O pianista interrompe a música para um locutor (sim, um locutor) anunciar o show. Miklos e banda sobem o palco diminuto e o ocupam bem. Estão diante de 500 pessoas (capacidade máxima do Blue Note São Paulo), em uma casa de shows na beira da Avenida Paulista, em uma noite de quarta-feira, dia 15 de março de 2023.

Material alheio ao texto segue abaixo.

Lemma runs_simple_sync st d :
  runs repo (perform_simple_sync st repo d) (simple_plan st d).
Proof.
  unfold perform_simple_sync, simple_plan.
  apply runs_bind; [apply runs_push_each|intros a1].
  apply runs_bind; [apply runs_push_each|intros a2].
  apply runs_bind; [apply runs_push_each|intros a3].
  apply runs_bind; [apply runs_push_each|intros a4].
  rewrite <- (app_nil_r (if sync_tags st then _ else _)).
  apply runs_bind; [|intros a5; apply runs_ret].
  destruct (sync_tags st); [|apply runs_ret].
  apply (runs_bind _ _ [PushTags "gitea"]); [apply runs_push|intros _].
  rewrite <- (app_nil_r [PushGlob _ _]).
  apply runs_bind; [apply runs_push|intros _; apply runs_ret].
Qed.

Lemma runs_resolve_each st bs : forall actions,
  conflict_resolution st <> manual ->
  runs repo (resolve_each st repo bs actions)
    (match conflict_resolution st with
     | github_wins => map (push_to_gitea true) bs
     | gitea_wins => map (push_to_github true) bs
     | manual => []
     end).
Proof.
  induction bs as [|b bs IH]; intros actions Hm; simpl.
  - destruct (conflict_resolution st); apply runs_ret.
  - specialize (IH).
    destruct (conflict_resolution st) eqn:E; try congruence; simpl.
    + apply (runs_bind _ _ [push_to_gitea true b]); [apply runs_push|].
      intros _. apply IH. congruence.
    + apply (runs_bind _ _ [push_to_github true b]); [apply runs_push|].
      intros _. apply IH. congruence.
Qed.

Lemma runs_handle_conflicts st d :
  conflict_resolution st <> manual ->
  runs repo (handle_sync_conflicts st repo d) (conflict_plan st d).
Proof.
  intros Hm. unfold handle_sync_conflicts, conflict_plan.
  pose proof (runs_resolve_each st (diverged_branches d) [] Hm) as H.
  destruct (conflict_resolution st); try congruence;
    rewrite <- (app_nil_r (map _ _));
    (apply runs_bind; [exact H|intros a; apply runs_ret]).
Qed.
(** X19.  The characters of a paragraph after a successful call, with
    their formatting: those outside the matched range [[s, e)] are still
    there, in order, each with the style of its run and the copy
    [copy_font_style] makes of its run's font; those of the range are
    replaced by the characters of [new_text], formatted after the run that
    held the first matched character. *)
Theorem replace_formatting_copied
    (p : Paragraph) (old_text new_text : str) (s e : nat) :
  old_text <> [] ->
  locate old_text (full_text p) = Some (s, e) ->
  exists k r,
    nth_error (runs p) k = Some r /\
    offset (runs p) k <= s < offset (runs p) k + length (text r) /\
    attributed (runs (snd (replace_text_in_runs p old_text new_text)))
    = firstn s (attributed (map recopy (runs p)))
      ++ map (fun ch => (ch, style r, copied (font r))) new_text
      ++ skipn e (attributed (map recopy (runs p))).
Proof.
  intros Hne Hloc. destruct (located_range _ _ _ _ Hne Hloc) as [Hse He].
  rewrite (replace_located p _ new_text _ _ Hloc). cbn [snd runs].
  destruct (rebuild_attributed s e new_text (runs p) Hse He)
    as (k & r & Hk & Hpos & Hattr).
  exists k, r. split; [assumption|]. split; [assumption|].
  rewrite !attributed_recopy, Hattr, !map_app, firstn_map, skipn_map.
  now rewrite map_map.
Qed.
(** X5: [get_yes_no] answers [True] exactly when the first line that reads
    as 1 or 2 reads as 1, and [False] exactly when it reads as 2; the lines
    after that one are left unread. *)
Theorem get_yes_no_first_answer p stdin b rest :
  (exists ev, get_yes_no p stdin = (Cli.Ok b, rest, ev))
  <-> exists bad line,
        stdin = (bad ++ line :: rest)%list
        /\ py_int line = Some (Cli.yes_no_key b)
        /\ Forall (fun l => py_int l <> Some 1%Z /\ py_int l <> Some 2%Z) bad.
Proof.
  split.
  - induction stdin as [|l stdin IH]; intros [ev Hrun]; [discriminate|].
    destruct (accepted [(1, true); (2, false)]%Z l) eqn:Hacc.
    + assert (Hl : exists b', py_int l = Some (Cli.yes_no_key b')).
      { unfold Cli.accepted, Cli.contains in Hacc. cbn in Hacc.
        destruct (py_int l) as [k|]; [|discriminate].
        destruct (Z.eqb_spec k 1); [subst; now exists true|].
        destruct (Z.eqb_spec k 2); [subst; now exists false|].
        discriminate. }
      destruct Hl as [b' Hl]. rewrite (get_yes_no_accept p l b' stdin Hl) in Hrun.
      injection Hrun as -> -> _. exists [], l. now repeat split.
    + rewrite get_yes_no_reject in Hrun by exact Hacc.
      destruct (get_yes_no p stdin) as [[r rest'] ev'] eqn:Hrec.
      injection Hrun as -> -> _.
      destruct IH as (bad & line & -> & Hline & Hbad); [now exists ev'|].
      exists (l :: bad), line. repeat split; [exact Hline|].
      constructor; [now apply accepted_yes_no | exact Hbad].
  - intros (bad & line & -> & Hline & Hbad).
    induction Hbad as [|l bad Hl _ IH].
    + eexists. now apply get_yes_no_accept.
    + destruct IH as [ev IH]. cbn [app].
      rewrite get_yes_no_reject by now apply accepted_yes_no.
      rewrite IH. now eexists.
Qed.

(** *** The only failure is running out of input *)

Lemma ensures_ret {A} (a : A) (Q : A -> Prop) : Q a -> Cli.ensures (Cli.ret a) Q.
Proof. intros H stdin. exact H. Qed.

Lemma ensures_print text : Cli.ensures (Cli.print text) (fun _ => True).
Proof. intros stdin. exact I. Qed.

Lemma ensures_bind {A B} (m : Cli.IO A) (k : A -> Cli.IO B) Q R :
  Cli.ensures m Q ->
  (forall a, Q a -> Cli.ensures (k a) R) ->
  Cli.ensures (Cli.bind m k) R.
Proof.
  intros Hm Hk stdin. unfold Cli.bind. specialize (Hm stdin).
  destruct (m stdin) as [[[a|e] rest] ev]; [|exact Hm].
  specialize (Hk a Hm rest).
  destruct (k a rest) as [[[b|e] rest'] ev']; exact Hk.
Qed.

Lemma ensures_get_numeric_choice {V} p (d : Cli.dict V) :
  Cli.ensures (get_numeric_choice p d) (fun k => In k (Cli.keys d)).
Proof.
  intros stdin. induction stdin as [|l stdin IH]; [now split|].
  destruct (accepted d l) eqn:Hacc.
  - unfold Cli.accepted in Hacc.
    destruct (py_int l) as [k|] eqn:Hl; [|discriminate].
    rewrite (get_numeric_choice_accept p d l k stdin Hl Hacc).
    now apply contains_In.
  - rewrite get_numeric_choice_reject by exact Hacc.
    destruct (get_numeric_choice p d stdin) as [[[k|e] rest] ev]; exact IH.
Qed.

Lemma ensures_getitem {V} (d : Cli.dict V) k :
  In k (Cli.keys d) -> Cli.ensures (Cli.getitem d k) (fun v => In (k, v) d).
Proof.
  induction d as [|[k' v] d IH]; intros Hk stdin; [contradiction|].
  cbn [Cli.getitem]. destruct (Z.eqb_spec k k') as [->|Hne].
  - now left.
  - destruct Hk as [Hk|Hk]; [cbn in Hk; congruence|].
    specialize (IH Hk stdin).
    destruct (Cli.getitem d k stdin) as [[[v'|e] rest] ev]; [now right|exact IH].
Qed.

Lemma ensures_weaken {A} (m : Cli.IO A) (Q R : A -> Prop) :
  Cli.ensures m Q -> (forall a, Q a -> R a) -> Cli.ensures m R.
Proof.
  intros Hm HQR stdin. specialize (Hm stdin).
  destruct (m stdin) as [[[a|e] rest] ev]; auto.
Qed.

Poucas semanas depois daquele show, Miklos embarcaria nos ensaios para a icônica, megalomaníaca e, também, histórica turnê de reunião dos Titãs com a formação icônica. Quarenta e três dias depois da apresentação no Blue Note, estreava Titãs: Encontro, na Jeunesse Arena, casa de shows na Barra da Tijuca, no Rio de Janeiro, com capacidade para 14 mil pessoas.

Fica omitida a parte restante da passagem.